*** Opening of EXERCISE INPUT ***

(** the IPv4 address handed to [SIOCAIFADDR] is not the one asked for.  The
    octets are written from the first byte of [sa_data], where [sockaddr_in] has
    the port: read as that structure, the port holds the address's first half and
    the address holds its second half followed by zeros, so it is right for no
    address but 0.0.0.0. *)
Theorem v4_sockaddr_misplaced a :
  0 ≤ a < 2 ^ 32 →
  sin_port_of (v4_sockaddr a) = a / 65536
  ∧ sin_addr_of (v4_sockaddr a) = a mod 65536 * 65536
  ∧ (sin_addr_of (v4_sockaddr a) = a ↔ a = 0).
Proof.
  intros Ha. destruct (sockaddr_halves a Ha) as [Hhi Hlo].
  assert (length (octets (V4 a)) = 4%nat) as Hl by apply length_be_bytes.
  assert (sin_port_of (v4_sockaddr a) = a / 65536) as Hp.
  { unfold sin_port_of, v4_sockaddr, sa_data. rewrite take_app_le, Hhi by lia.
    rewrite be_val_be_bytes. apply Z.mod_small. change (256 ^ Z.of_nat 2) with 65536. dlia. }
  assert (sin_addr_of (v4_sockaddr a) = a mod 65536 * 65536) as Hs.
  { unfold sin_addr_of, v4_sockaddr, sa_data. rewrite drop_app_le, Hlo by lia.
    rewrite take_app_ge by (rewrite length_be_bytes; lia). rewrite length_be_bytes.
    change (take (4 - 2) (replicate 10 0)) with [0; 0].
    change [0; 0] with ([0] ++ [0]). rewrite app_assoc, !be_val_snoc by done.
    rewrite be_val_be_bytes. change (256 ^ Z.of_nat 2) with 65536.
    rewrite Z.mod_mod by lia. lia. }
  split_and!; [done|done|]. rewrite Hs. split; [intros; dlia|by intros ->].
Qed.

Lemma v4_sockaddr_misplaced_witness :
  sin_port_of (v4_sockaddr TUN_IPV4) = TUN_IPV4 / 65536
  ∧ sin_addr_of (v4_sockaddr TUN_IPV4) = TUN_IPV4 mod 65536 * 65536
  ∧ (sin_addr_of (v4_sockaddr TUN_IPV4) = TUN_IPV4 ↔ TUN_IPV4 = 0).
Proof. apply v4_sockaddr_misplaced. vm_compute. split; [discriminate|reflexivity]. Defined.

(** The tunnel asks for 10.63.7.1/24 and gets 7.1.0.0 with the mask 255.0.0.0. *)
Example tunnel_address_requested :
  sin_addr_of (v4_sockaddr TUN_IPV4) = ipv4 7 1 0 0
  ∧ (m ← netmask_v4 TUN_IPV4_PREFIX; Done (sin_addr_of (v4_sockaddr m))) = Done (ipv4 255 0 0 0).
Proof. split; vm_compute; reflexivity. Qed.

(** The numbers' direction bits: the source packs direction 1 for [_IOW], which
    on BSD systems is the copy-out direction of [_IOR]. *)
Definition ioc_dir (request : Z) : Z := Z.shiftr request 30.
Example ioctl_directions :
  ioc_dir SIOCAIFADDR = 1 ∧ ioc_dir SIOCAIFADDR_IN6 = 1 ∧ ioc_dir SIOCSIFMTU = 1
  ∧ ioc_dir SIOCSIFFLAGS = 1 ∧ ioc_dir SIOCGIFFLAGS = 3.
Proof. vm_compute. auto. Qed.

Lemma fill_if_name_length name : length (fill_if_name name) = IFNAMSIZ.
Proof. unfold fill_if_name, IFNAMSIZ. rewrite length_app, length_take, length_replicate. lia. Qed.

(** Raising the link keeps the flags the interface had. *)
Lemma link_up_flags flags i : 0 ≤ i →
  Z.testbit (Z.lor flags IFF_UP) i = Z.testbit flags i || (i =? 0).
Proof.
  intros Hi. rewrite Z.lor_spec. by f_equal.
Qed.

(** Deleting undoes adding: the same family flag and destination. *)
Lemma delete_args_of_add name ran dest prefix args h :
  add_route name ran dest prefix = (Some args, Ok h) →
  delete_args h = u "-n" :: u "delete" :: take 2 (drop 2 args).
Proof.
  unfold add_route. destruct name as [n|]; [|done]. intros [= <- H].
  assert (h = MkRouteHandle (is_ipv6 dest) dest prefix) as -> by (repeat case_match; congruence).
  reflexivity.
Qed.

*** Close of EXERCISE INPUT ***

WORK INSTRUCTIONS.
Your answer must consist solely of the lines from the top of the entries above through the line containing "assert (sin_port_of (v4_sockaddr", copied exactly, both ends included.

SOLUTION BELOW.
(** the IPv4 address handed to [SIOCAIFADDR] is not the one asked for.  The
    octets are written from the first byte of [sa_data], where [sockaddr_in] has
    the port: read as that structure, the port holds the address's first half and
    the address holds its second half followed by zeros, so it is right for no
    address but 0.0.0.0. *)
Theorem v4_sockaddr_misplaced a :
  0 ≤ a < 2 ^ 32 →
  sin_port_of (v4_sockaddr a) = a / 65536
  ∧ sin_addr_of (v4_sockaddr a) = a mod 65536 * 65536
  ∧ (sin_addr_of (v4_sockaddr a) = a ↔ a = 0).
Proof.
  intros Ha. destruct (sockaddr_halves a Ha) as [Hhi Hlo].
  assert (length (octets (V4 a)) = 4%nat) as Hl by apply length_be_bytes.
  assert (sin_port_of (v4_sockaddr a) = a / 65536) as Hp.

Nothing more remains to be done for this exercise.